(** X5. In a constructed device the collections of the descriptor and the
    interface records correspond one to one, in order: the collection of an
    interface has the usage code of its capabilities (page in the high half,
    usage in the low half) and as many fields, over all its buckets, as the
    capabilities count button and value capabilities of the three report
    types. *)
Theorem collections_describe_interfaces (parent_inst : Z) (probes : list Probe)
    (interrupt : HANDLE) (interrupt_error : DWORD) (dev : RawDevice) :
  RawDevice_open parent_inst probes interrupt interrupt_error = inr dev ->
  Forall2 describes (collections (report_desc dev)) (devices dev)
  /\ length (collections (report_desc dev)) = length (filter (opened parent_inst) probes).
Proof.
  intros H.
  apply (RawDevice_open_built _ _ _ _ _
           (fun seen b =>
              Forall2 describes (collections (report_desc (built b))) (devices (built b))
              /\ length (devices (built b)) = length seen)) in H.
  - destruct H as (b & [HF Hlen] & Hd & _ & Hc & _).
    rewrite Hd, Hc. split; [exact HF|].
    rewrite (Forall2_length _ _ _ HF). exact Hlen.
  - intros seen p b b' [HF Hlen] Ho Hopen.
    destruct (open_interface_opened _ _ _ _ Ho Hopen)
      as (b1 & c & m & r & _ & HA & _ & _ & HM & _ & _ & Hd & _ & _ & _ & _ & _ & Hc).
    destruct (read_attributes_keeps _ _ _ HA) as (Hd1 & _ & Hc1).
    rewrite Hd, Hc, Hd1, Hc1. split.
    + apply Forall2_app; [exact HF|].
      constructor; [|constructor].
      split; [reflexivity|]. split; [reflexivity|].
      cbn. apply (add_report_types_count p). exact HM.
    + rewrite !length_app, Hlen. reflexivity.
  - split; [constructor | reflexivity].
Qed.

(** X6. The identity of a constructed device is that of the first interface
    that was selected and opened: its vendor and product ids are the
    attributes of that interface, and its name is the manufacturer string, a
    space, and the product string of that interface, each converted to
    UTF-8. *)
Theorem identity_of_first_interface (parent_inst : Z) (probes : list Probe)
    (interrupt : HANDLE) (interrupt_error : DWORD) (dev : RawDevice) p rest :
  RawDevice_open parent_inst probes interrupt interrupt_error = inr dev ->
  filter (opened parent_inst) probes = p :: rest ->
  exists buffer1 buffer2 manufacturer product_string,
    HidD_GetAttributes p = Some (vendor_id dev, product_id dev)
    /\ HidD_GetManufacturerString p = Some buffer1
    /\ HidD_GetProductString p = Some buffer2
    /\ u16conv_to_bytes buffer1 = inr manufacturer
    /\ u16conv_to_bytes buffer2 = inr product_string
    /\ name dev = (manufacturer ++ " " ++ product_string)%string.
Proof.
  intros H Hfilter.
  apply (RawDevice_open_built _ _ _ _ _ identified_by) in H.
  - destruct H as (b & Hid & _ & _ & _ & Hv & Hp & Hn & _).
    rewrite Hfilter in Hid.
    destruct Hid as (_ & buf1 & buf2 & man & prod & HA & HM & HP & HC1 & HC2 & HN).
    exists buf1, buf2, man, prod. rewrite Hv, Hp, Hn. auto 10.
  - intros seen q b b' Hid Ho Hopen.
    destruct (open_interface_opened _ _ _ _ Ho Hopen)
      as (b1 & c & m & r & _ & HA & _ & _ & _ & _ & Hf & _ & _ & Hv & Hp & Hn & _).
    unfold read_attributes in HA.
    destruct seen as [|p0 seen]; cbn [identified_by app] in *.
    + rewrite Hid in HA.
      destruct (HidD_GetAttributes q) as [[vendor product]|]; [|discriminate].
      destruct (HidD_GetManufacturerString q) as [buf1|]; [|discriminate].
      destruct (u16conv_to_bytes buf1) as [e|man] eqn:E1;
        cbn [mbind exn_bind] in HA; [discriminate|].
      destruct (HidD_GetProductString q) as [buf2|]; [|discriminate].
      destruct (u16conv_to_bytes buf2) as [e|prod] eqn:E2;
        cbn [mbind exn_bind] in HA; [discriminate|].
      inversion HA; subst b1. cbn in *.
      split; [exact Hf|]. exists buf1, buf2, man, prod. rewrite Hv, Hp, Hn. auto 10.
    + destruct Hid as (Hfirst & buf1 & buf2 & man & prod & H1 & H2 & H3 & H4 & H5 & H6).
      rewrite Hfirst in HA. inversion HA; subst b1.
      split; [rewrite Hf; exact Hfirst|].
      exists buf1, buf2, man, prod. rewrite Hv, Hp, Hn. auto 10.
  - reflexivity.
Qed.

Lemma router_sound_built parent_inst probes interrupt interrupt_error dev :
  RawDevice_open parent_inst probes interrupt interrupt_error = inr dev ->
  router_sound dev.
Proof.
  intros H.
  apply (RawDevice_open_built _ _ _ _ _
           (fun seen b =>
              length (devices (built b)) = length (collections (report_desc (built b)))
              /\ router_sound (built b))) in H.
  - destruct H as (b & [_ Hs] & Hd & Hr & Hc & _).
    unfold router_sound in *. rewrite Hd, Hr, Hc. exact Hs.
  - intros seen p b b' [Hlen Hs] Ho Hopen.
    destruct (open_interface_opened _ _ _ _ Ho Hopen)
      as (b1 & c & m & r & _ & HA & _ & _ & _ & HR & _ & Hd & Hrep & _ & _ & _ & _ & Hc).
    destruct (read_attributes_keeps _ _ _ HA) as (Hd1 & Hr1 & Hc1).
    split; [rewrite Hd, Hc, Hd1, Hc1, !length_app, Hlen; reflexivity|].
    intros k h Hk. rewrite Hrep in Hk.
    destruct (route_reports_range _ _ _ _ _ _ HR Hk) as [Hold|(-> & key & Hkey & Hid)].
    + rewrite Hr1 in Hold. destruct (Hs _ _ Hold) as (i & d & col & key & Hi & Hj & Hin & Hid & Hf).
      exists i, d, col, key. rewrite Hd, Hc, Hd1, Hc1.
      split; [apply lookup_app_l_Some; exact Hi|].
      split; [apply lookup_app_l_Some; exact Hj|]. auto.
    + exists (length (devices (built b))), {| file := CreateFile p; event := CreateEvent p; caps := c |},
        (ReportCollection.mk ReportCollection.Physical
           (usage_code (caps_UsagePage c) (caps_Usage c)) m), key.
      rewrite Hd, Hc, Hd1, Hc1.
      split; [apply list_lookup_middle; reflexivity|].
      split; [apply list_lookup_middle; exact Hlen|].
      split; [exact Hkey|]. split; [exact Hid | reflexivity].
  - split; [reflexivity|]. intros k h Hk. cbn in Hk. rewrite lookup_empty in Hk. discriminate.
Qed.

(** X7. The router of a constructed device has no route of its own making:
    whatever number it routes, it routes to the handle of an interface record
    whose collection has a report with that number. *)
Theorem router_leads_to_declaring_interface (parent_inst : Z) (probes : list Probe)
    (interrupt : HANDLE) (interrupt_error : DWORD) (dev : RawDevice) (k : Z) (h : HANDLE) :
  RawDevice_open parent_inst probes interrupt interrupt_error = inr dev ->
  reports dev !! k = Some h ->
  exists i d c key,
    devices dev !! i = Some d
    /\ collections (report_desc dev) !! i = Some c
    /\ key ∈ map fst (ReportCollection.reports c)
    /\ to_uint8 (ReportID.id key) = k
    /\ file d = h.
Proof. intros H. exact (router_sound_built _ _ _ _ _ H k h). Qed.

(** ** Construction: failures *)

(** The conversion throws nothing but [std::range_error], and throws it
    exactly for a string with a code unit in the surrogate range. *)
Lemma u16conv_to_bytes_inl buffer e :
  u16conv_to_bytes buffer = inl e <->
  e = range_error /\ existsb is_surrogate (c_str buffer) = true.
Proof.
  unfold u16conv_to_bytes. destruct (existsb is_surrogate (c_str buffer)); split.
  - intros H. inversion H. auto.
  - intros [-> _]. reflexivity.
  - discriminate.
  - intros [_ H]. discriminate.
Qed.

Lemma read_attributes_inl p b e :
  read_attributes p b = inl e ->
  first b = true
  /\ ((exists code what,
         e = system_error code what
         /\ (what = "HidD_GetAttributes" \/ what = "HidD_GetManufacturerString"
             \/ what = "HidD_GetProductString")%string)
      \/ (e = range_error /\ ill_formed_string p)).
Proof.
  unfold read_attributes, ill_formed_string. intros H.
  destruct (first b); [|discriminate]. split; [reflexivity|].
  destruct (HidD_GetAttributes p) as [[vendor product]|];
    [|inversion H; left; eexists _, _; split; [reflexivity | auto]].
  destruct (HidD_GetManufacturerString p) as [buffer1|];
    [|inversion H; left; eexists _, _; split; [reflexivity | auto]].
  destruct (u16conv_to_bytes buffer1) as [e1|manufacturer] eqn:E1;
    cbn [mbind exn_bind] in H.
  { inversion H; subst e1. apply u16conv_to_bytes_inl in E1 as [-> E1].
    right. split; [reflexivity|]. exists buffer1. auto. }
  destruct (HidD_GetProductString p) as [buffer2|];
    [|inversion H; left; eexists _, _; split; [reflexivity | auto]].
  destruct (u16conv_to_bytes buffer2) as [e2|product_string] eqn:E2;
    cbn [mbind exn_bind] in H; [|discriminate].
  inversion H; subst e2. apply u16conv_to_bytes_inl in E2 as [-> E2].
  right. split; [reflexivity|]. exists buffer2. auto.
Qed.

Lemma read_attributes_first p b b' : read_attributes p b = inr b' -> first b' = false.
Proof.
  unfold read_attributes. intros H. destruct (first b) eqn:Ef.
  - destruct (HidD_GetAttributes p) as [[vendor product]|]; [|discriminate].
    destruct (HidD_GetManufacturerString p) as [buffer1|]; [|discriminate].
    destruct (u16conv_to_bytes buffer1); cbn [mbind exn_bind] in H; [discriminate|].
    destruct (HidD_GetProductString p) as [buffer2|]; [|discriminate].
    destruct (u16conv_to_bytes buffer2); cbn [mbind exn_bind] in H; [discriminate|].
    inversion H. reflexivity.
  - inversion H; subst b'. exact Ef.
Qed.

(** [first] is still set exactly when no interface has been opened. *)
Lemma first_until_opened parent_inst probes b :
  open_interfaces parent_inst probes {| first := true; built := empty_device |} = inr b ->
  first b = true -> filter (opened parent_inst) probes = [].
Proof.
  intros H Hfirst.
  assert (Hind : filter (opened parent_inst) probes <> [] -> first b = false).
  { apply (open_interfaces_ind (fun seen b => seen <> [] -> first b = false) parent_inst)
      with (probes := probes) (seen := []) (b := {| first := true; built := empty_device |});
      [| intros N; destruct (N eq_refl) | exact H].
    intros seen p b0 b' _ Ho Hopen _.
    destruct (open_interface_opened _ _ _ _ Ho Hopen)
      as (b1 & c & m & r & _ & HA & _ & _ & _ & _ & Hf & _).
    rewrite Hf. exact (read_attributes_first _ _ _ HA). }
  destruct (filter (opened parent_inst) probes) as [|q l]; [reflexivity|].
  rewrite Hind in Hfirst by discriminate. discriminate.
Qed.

──────

Supply only the number of lines above in which "with" occurs.

3